Ce qui sort de mon corps, ce sont des mots!Dieudonné Niangouna. DMDM, 2010.
« Rien ne décrit mieux l’écriture de Dieudonné Niangouna que le nom de la compagnie de théâtre qu’il a fondée en 1997 avec son frère Criss: Les Bruits de la rue. Son œuvre littéraire se nourrit en effet de la rue, reposant sur un langage explosif et dévastateur, à l’image de la réalité congolaise. À ses compatriotes, comme à tous les spectateurs qu’il rencontre bien au-delà des frontières du Congo-Brazzaville, il propose un théâtre de l’urgence, inspiré d’un pays ravagé par des années de guerre civile et par les séquelles de la colonisation française. Un théâtre de l’immédiateté, dans une société où il faut résister pour survivre quand on est auteur et comédien. Un théâtre protéiforme qui fait appel à la langue française la plus classique comme à une langue populaire et poétique, nourrie de celle du grand écrivain congolais Sony Labou Tansi. Conscient de la triple nécessité pour le langage théâtral d’être à la fois écrit, dit et entendu, Dieudonné Niangouna se sert d’images et de formules empruntées à sa langue maternelle et orale, le lari, pour inventer un français enrichi et généreux, une « langue vivante pour les vivants » que l’on a déjà pu entendre à Avignon en 2007, quand Dieudonné Niangouna a fait résonner dans la nuit du Jardin de la rue de Mons son incroyable monologue : Attitude Clando. » ©Festival Avignon
Il est accompagné dans son spectacle par l’accordéoniste Pascal Contet.
Cette dialectique entre l’instrument et les mots… parce que nous partageons les déchirures que l’on a tous à l’intérieur. En ce qui me concerne, lorsque Dieudonné m’a montré son texte, je ne lui ai pas dit tout de suite mais on sent le rythme, on sent qu’on palpe quelque chose, une force. Et je sentais aussi une sorte de rage, je ne dirais pas une révolte mais, en tout cas, quelque chose de très engagé.
Pascal Contet. DMDM, 2010.
Aujourd’hui ça devient flou partout. On parle de mondialisation… l’économie, les relations avec les gens… et très souvent, on ne sait pas où donner de la tête. Il y a des gens très bien à droite et des gens pas bien du tout à gauche! Ça se mélange.
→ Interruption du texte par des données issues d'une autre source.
(* ===== verification/StoreBookFacts.v ===== *)
(** * The invariants of calls and answers

    Every call has its number and its [Wait] object; its request is carried out
    at most once, on the state that the requests before it have left; the answer
    reaches the caller that waits for it. *)

From Stdlib Require Import ZArith Lia.
From stdpp Require Import base gmap option list strings.
From S2P Require Import Prelude StoreTopology Store StoreRun StoreSendFacts StoreReactFacts StoreStepFacts StoreMailFacts StoreLogFacts.

Local Set Warnings "-clear-no-such-hyp".

(** ** Reactions once more *)

(** The answer to a request, as mail. *)
Definition answer_mail (x : nat) (e : Entry) : Mail := mkMail x (e_id e) (e_rank e) (messageDone (e_reply e)).

Section reaction.
Context (c : Config) (nbrs : list nat).

Local Abbreviation reply k e := (reply_kv c k (e_rank e) (e_id e) (e_reply e)).
Local Abbreviation remote := (filter (λ e, e_rank e ≠ rank c)).

Lemma reply_mail e diag : out_mail (reply_out c (e_rank e) (e_id e) diag (e_reply e)) = answer_mail (rank c) <$> remote [e].
Proof using Type.
  unfold reply_out. destruct (decide (e_rank e = rank c)) as [E|E].
  - by rewrite filter_cons_False by tauto.
  - by rewrite filter_cons_True.
Qed.

Lemma answers_mail key v l : out_mail (answers_out c l v) = answer_mail (rank c) <$> remote (waiter_entry key v <$> l).
Proof using Type.
  unfold answers_out. rewrite out_mail_join. induction l as [|w l IH]; [done|]. rewrite join_fmap_cons, IH.
  change (waiter_entry key v <$> w :: l) with ([waiter_entry key v w] ++ (waiter_entry key v <$> l)). rewrite filter_app, fmap_app. f_equal.
  apply (reply_mail (waiter_entry key v w)).
Qed.

(** Every request that is carried out is answered. *)
Lemma reaction_mail k s b : out_mail (reaction_out c nbrs k s b) ≡ₚ answer_mail (rank c) <$> remote (executed k b).
Proof using Type.
  unfold reaction_out, executed, get_out, set_out_of. destruct (body b) as [r|key value|key|key|key|origin|origin| |addrs]; try done.
  - rewrite out_mail_app, (answers_mail key value). change (mkEntry ?a ?b ?m ?d :: ?l) with ([mkEntry a b m d] ++ l). rewrite filter_app, fmap_app, Permutation_app_comm. f_equiv.
    by rewrite <- (reply_mail _ (diagnosticSource (hdr b))).
  - destruct (store k !! key) as [v|]; [|done]. by rewrite <- (reply_mail _ (diagnosticSource (hdr b))).
  - by rewrite <- (reply_mail _ (diagnosticSource (hdr b))).
  - destruct (store k !! key) as [v|]; [|done]. by rewrite <- (reply_mail _ (diagnosticSource (hdr b))).
  - case_match; [done|]. unfold out_mail. rewrite <- list_fmap_compose. rewrite join_fmap_nil; [done|]. intros y _. by apply mail_cast.
Qed.

(** The table of keys after a reaction. *)
Lemma reaction_store k s b : store (reaction_kv c k s b) = match body b with messageSet key value => <[key := value]> (store k) | _ => store k end.
Proof using Type.
  unfold reaction_kv, get_kv. destruct (body b) as [r|key value|key|key|key|origin|origin| |addrs]; try done.
  - apply done_kv_store.
  - destruct (reply_kv_store c (set_kv_of c k key value) (sourceRank (hdr b)) (hid (hdr b)) ReplyNone) as (-> & _).
    unfold set_kv_of. by destruct (answers_kv_store c (default [] (storeWaiters k !! key)) (set_store k (<[key:=value]> (store k)) (delete key (storeWaiters k))) value) as (-> & _).
  - destruct (store k !! key) as [v|]; [apply reply_kv_store|done].
  - apply reply_kv_store.
  - destruct (store k !! key) as [v|]; [apply reply_kv_store|done].
  - by case_match.
Qed.

Lemma reaction_waiters_of k s b : storeWaiters (reaction_kv c k s b) =
  match body b with
  | messageSet key _ => delete key (storeWaiters k)
  | messageGet key | messageWait key =>
      match store k !! key with
      | Some _ => storeWaiters k
      | None => <[key := default [] (storeWaiters k !! key) ++
          [mkWaiter (match body b with messageGet _ => true | _ => false end) (sourceRank (hdr b)) (hid (hdr b)) (diagnosticSource (hdr b))]]> (storeWaiters k)
      end
  | _ => storeWaiters k
  end.
Proof using Type.
  unfold reaction_kv, get_kv. destruct (body b) as [r|key value|key|key|key|origin|origin| |addrs]; try done.
  - apply done_kv_store.
  - destruct (reply_kv_store c (set_kv_of c k key value) (sourceRank (hdr b)) (hid (hdr b)) ReplyNone) as (_ & -> & _).
    unfold set_kv_of. by destruct (answers_kv_store c (default [] (storeWaiters k !! key)) (set_store k (<[key:=value]> (store k)) (delete key (storeWaiters k))) value) as (_ & -> & _).
  - destruct (store k !! key) as [v|]; [apply reply_kv_store|done].
  - apply reply_kv_store.
  - destruct (store k !! key) as [v|]; [apply reply_kv_store|done].
  - by case_match.
Qed.

(** The callers of this rank that are answered, in order. *)
Definition same_callers (k k' : KV) : Prop := nextId k' = nextId k ∧ waits k' = waits k ∧ waitObjs k' = waitObjs k.

Lemma reaction_replies k s b : (∀ r, body b ≠ messageDone r) → (∀ o, body b ≠ messageExit o) →
  ∃ l k0, l ≡ₚ executed k b ∧ same_callers k k0 ∧ reaction_kv c k s b = foldl (λ k e, reply k e) k0 l.
Proof using Type.
  intros Hd He. unfold reaction_kv, executed, get_kv. destruct (body b) as [r|key value|key|key|key|origin|origin| |addrs]; try (by exists [], k); try (by destruct (Hd r)); try (by destruct (He origin)).
  - exists ((waiter_entry key value <$> default [] (storeWaiters k !! key)) ++ [mkEntry (sourceRank (hdr b)) (hid (hdr b)) (messageSet key value) ReplyNone]), (set_store k (<[key := value]> (store k)) (delete key (storeWaiters k))).
    split; [solve_Permutation|]. split; [done|]. rewrite foldl_app. cbn [foldl e_rank e_id e_reply]. f_equal. unfold set_kv_of, answers_kv.
    generalize (set_store k (<[key := value]> (store k)) (delete key (storeWaiters k))). induction (default [] (storeWaiters k !! key)) as [|w l IH]; intros k0; [done|]. cbn [fmap list_fmap foldl]. by rewrite <- IH.
  - destruct (store k !! key) as [v|]; [|eexists [], _; split; [done|]; split; [|reflexivity]; done]. eexists [mkEntry (sourceRank (hdr b)) (hid (hdr b)) (messageGet key) (ReplyValue v)], k. split; done.
  - eexists [mkEntry (sourceRank (hdr b)) (hid (hdr b)) (messageCheck key) _], k. split; done.
  - destruct (store k !! key) as [v|]; [|eexists [], _; split; [done|]; split; [|reflexivity]; done]. eexists [mkEntry (sourceRank (hdr b)) (hid (hdr b)) (messageWait key) ReplyNone], k. split; done.
Qed.
End reaction.

(** ** The calls are the requests on their way, waiting and carried out *)

Definition kvs_waits (l : list KV) : list Req := mjoin ((λ k, waits_reqs (storeWaiters k)) <$> l).
Definition book_reqs (a : Book) : list Req := mails_reqs (bk_mail a) ++ kvs_waits (bk_kvs a).
Definition conserved (a : Book) : Prop := book_reqs a ++ (entry_req <$> bk_log a) ≡ₚ call_req <$> bk_calls a.

Lemma kvs_waits_set l r k k' : l !! r = Some k →
  kvs_waits (<[r := k']> l) ++ waits_reqs (storeWaiters k) ≡ₚ kvs_waits l ++ waits_reqs (storeWaiters k').
Proof. intros H. exact (join_insert (λ k, waits_reqs (storeWaiters k)) l r k k' H). Qed.

Lemma kvs_waits_same l r k k' : l !! r = Some k → storeWaiters k' = storeWaiters k → kvs_waits (<[r := k']> l) ≡ₚ kvs_waits l.
Proof. intros H E. pose proof (kvs_waits_set l r k k' H) as P. rewrite E in P. by apply Permutation_app_inv_r in P. Qed.

Lemma perm_mix {A} (a m a0 o b v b0 v' e x : list A) : a ++ m ≡ₚ a0 ++ o → b ++ v ≡ₚ b0 ++ v' → v' ++ o ++ e ≡ₚ v ++ m ++ x →
  (a ++ b) ++ e ≡ₚ (a0 ++ b0) ++ x.
Proof.
  intros H1 H2 H3. apply (Permutation_app_inv_r (m ++ v)). transitivity ((a ++ m) ++ (b ++ v) ++ e); [solve_Permutation|]. rewrite H1, H2.
  transitivity (a0 ++ b0 ++ (v' ++ o ++ e)); [solve_Permutation|]. rewrite H3. solve_Permutation.
Qed.

(** ** Numbers and objects of calls *)

Record numbered (a : Book) : Prop := {
  nu_next r k : bk_kvs a !! r = Some k → 1 ≤ nextId k < 2 ^ 32;
  nu_call c : c ∈ bk_calls a → ∃ k, bk_kvs a !! c_rank c = Some k ∧ 1 ≤ c_id c < nextId k ∧ c_wait c ∈ dom (waitObjs k);
  nu_ids : NoDup ((λ c, (c_rank c, c_id c)) <$> bk_calls a);
  nu_objs : NoDup ((λ c, (c_rank c, c_wait c)) <$> bk_calls a)
}.

(** A rank goes on, with or without a new call. *)
Lemma numbered_set a r k k' ml C L : numbered a → bk_kvs a !! r = Some k → nextId k ≤ nextId k' < 2 ^ 32 → dom (waitObjs k) ⊆ dom (waitObjs k') →
  (C = [] ∨ ∃ m, C = [mkCall r (nextId k) m (fresh (dom (waitObjs k)))] ∧ nextId k < nextId k' ∧ fresh (dom (waitObjs k)) ∈ dom (waitObjs k')) →
  numbered (mkBook (<[r := k']> (bk_kvs a)) ml (bk_calls a ++ C) L).
Proof.
  intros [A1 A2 A3 A4] Hk Hid Hdom HC.
  assert (∀ z kz, bk_kvs a !! z = Some kz → ∃ kz', (<[r := k']> (bk_kvs a)) !! z = Some kz' ∧ nextId kz ≤ nextId kz' ∧ dom (waitObjs kz) ⊆ dom (waitObjs kz')) as Hz.
  { intros z kz Hz. destruct (decide (z = r)) as [->|Hne].
    - exists k'. assert (kz = k) as -> by congruence. rewrite list_lookup_insert_eq by (by eapply lookup_lt_Some). split; [done|]. split; [lia|done].
    - exists kz. by rewrite list_lookup_insert_ne. }
  constructor; cbn [bk_kvs bk_calls].
  - intros z kz H. destruct (decide (z = r)) as [->|Hne]; [|rewrite list_lookup_insert_ne in H by done; by eapply A1].
    rewrite list_lookup_insert_eq in H by (by eapply lookup_lt_Some). injection H as <-. pose proof (A1 r k Hk). lia.
  - intros c [Hc|Hc]%elem_of_app.
    + destruct (A2 c Hc) as (kc & E & Hi & Ho). destruct (Hz _ _ E) as (kz' & E' & Hn & Hd). exists kz'. split; [done|]. split; [lia|set_solver].
    + destruct HC as [->|(m & -> & Hlt & Hin)]; [by apply elem_of_nil in Hc|]. apply list_elem_of_singleton in Hc as ->. cbn.
      exists k'. rewrite list_lookup_insert_eq by (by eapply lookup_lt_Some). pose proof (A1 r k Hk). split; [done|]. split; [lia|done].
  - destruct HC as [->|(m & -> & Hlt & Hin)]; [by rewrite app_nil_r|]. rewrite fmap_app. apply NoDup_app. split; [done|]. split; [|apply NoDup_singleton].
    intros p (c & -> & Hc)%list_elem_of_fmap [=E1 E2]%list_elem_of_singleton. destruct (A2 c Hc) as (kc & E & Hi & _). rewrite E1, Hk in E. injection E as <-. lia.
  - destruct HC as [->|(m & -> & Hlt & Hin)]; [by rewrite app_nil_r|]. rewrite fmap_app. apply NoDup_app. split; [done|]. split; [|apply NoDup_singleton].
    intros p (c & -> & Hc)%list_elem_of_fmap [=E1 E2]%list_elem_of_singleton. destruct (A2 c Hc) as (kc & E & _ & Ho). rewrite E1, Hk in E. injection E as <-.
    rewrite E2 in Ho. by apply is_fresh in Ho.
Qed.

Lemma done_objs k id rep : nextId (done_kv k id rep) = nextId k ∧ dom (waitObjs (done_kv k id rep)) = dom (waitObjs k).
Proof. unfold done_kv. destruct (waits k !! id); [|done]. cbn. by rewrite dom_alter_L. Qed.

Lemma replies_objs c l k : nextId (foldl (λ k e, reply_kv c k (e_rank e) (e_id e) (e_reply e)) k l) = nextId k ∧
  dom (waitObjs (foldl (λ k e, reply_kv c k (e_rank e) (e_id e) (e_reply e)) k l)) = dom (waitObjs k).
Proof.
  revert k. induction l as [|e l IH]; intros k; [done|]. cbn [foldl]. destruct (IH (reply_kv c k (e_rank e) (e_id e) (e_reply e))) as [-> ->].
  unfold reply_kv. case_decide; [apply done_objs|done].
Qed.

Lemma told_objs k k' : told k k' → nextId k' = nextId k ∧ dom (waitObjs k') = dom (waitObjs k).
Proof.
  intros (E & _ & _ & _ & H). split; [done|]. apply set_eq. intros w. rewrite !elem_of_dom. destruct (H w) as [->|(o & src & -> & ->)]; naive_solver.
Qed.

Lemma reaction_objs c k s b : nextId (reaction_kv c k s b) = nextId k ∧ dom (waitObjs (reaction_kv c k s b)) = dom (waitObjs k).
Proof.
  destruct (body b) as [rep| | | | | |o| |] eqn:Eb.
  1: { unfold reaction_kv. rewrite Eb. apply done_objs. }
  6: { unfold reaction_kv. rewrite Eb. destruct (exited s); [done|]. apply told_objs, exit_told. }
  all: destruct (reaction_replies c k s b) as (l & k0 & _ & (H1 & _ & H3) & ->); [congruence|congruence|]; destruct (replies_objs c l k0) as [-> ->]; by rewrite H1, H3.
Qed.

Section book.
Context (N : nat) (cfgs : nat → Config) (nb : nat → list nat) (Hrank : ∀ r, (r < N)%nat → rank (cfgs r) = r).

Local Abbreviation book_step := (book_step N cfgs nb).

(** What a step adds to the calls and to the log. *)
Lemma step_reqs a a' : book_step a a' → ∃ E C, bk_log a' = bk_log a ++ E ∧ bk_calls a' = bk_calls a ++ C ∧
  book_reqs a' ++ (entry_req <$> E) ≡ₚ book_reqs a ++ (call_req <$> C).
Proof using Hrank.
  intros Hs. destruct Hs as [ml Hml|r k k' ml Hk Ht Hml|r k s b ml Hr Hk Hd Hin Hml|r k s now timeout key m ml Hr Hk Hkey Hid Ho k1 b Hml|r k now timeout key m ml Hr Hk Hkey Hid Ho Hml|r k s now timeout key ml Hr Hk Hid Hml k1];
    cbn [bk_log bk_calls]; unfold book_reqs; cbn [bk_mail bk_kvs].
  - exists [], []. rewrite !app_nil_r, Hml. done.
  - exists [], []. rewrite !app_nil_r, Hml, (kvs_waits_same _ r k k' Hk); [done|]. apply Ht.
  - exists (executed k b), []. rewrite app_nil_r. do 2 (split; [done|]).
    apply (perm_mix _ (mails_reqs (mail b)) _ [] _ _ _ _ _ _) with (2 := kvs_waits_set _ r k _ Hk).
    + rewrite <- mails_reqs_app, Hml, mails_reqs_app, reaction_out_reqs. done.
    + cbn. rewrite app_nil_r. apply reaction_reqs.
  - exists (executed k1 b), [mkCall r (nextId k) m (fresh (dom (waitObjs k)))]. do 2 (split; [done|]).
    apply (perm_mix _ [] _ [] _ _ _ _ _ _) with (2 := kvs_waits_set _ r k _ Hk).
    + rewrite Hml, mails_reqs_app, reaction_out_reqs. by rewrite !app_nil_r.
    + cbn [app]. rewrite (reaction_reqs (cfgs r) k1 s b). unfold b. rewrite (mail_made _ _ _ _ m key Hkey), (Hrank r Hr).
      unfold mails_reqs, mail_req. cbn. by rewrite Hkey.
  - exists [], [mkCall r (nextId k) m (fresh (dom (waitObjs k)))]. rewrite app_nil_r. do 2 (split; [done|]). rewrite Hml, mails_reqs_app, (kvs_waits_same _ r k _ Hk) by done.
    unfold mails_reqs at 2. cbn. unfold mail_req. cbn. rewrite Hkey. cbn. unfold call_req. cbn. solve_Permutation.
  - exists [], []. rewrite !app_nil_r, Hml, (kvs_waits_same _ r k _ Hk) by done. done.
Qed.

Lemma step_conserved a a' : book_step a a' → conserved a → conserved a'.
Proof using Hrank.
  intros Hs Hc. destruct (step_reqs a a' Hs) as (E & C & El & Ec & HP). unfold conserved in *. rewrite El, Ec, !fmap_app, <- Hc.
  rewrite (Permutation_app_comm (entry_req <$> bk_log a)), (assoc_L (++)), HP. solve_Permutation.
Qed.

Lemma step_numbered a a' : book_step a a' → numbered a → numbered a'.
Proof using Type.
  clear Hrank. intros Hs Hn. destruct Hs as [ml Hml|r k k' ml Hk Ht Hml|r k s b ml Hr Hk Hd Hin Hml|r k s now timeout key m ml Hr Hk Hkey Hid Ho k1 b Hml|r k now timeout key m ml Hr Hk Hkey Hid Ho Hml|r k s now timeout key ml Hr Hk Hid Hml k1];
    [|pose proof (nu_next _ Hn r k Hk) as Hnx..].
  - destruct Hn. by constructor.
  - destruct (told_objs k k' Ht) as [E1 E2]. rewrite <- (app_nil_r (bk_calls a)). apply (numbered_set a r k); [done|done|lia|by rewrite E2|by left].
  - destruct (reaction_objs (cfgs r) k s b) as [E1 E2]. rewrite <- (app_nil_r (bk_calls a)). apply (numbered_set a r k); [done|done|lia|by rewrite E2|by left].
  - destruct (reaction_objs (cfgs r) k1 s b) as [E1 E2]. assert (nextId k1 = nextId k + 1) as E3 by (apply Z.mod_small; lia).
    assert (dom (waitObjs k1) = {[fresh (dom (waitObjs k))]} ∪ dom (waitObjs k)) as E4 by apply dom_insert_L.
    apply (numbered_set a r k); [done|done|lia|rewrite E2, E4; set_solver|]. right. exists m. split; [done|]. split; [lia|]. rewrite E2, E4. set_solver.
  - assert (nextId (call_kv now (cfgs r) k timeout key true) = nextId k + 1) as E3 by (apply Z.mod_small; lia).
    assert (dom (waitObjs (call_kv now (cfgs r) k timeout key true)) = {[fresh (dom (waitObjs k))]} ∪ dom (waitObjs k)) as E4 by apply dom_insert_L.
    apply (numbered_set a r k); [done|done|lia|rewrite E4; set_solver|]. right. exists m. split; [done|]. split; [lia|]. rewrite E4. set_solver.
  - assert (nextId k1 = nextId k + 1) as E3 by (apply Z.mod_small; lia).
    rewrite <- (app_nil_r (bk_calls a)). apply (numbered_set a r k); [done|done|change (nextId k ≤ nextId k1 < 2 ^ 32); lia| |by left]. cbn. rewrite dom_alter_L, dom_insert_L. set_solver.
Qed.
End book.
Il est vrai qu’une certaine droite voit le monde d’une certaine manière, accepte le racisme d’une certaine manière même si ce n’est pas dit… acceptait le colonialisme… accepter sans accepter mais accepte dans le fond la pauvreté ou que les gens vivent d’une manière indigne. La gauche, en principe, c’est l’inverse… Je pense qu’avec l’âge et la sagesse -il rit- on découvre des gens tout à fait différents!
Costa Gavras. DMDM, 2010.
On n’a pas besoin de prendre un thème ouvertement politique pour faire un cinéma politique… On peut faire un cinéma politique en parlant de petites choses du quotidien parce que le quotidien des gens, c’est la santé, l’école, la culture. Le cinéma politique n’est pas forcément celui qui va prendre fait et cause.
Nicolas Philibert. DMDM, 2010.
Son « objet »: un « petit truc », une fève trouvée par un copain à l’accasion de la fêtedes rois: un orang-outan!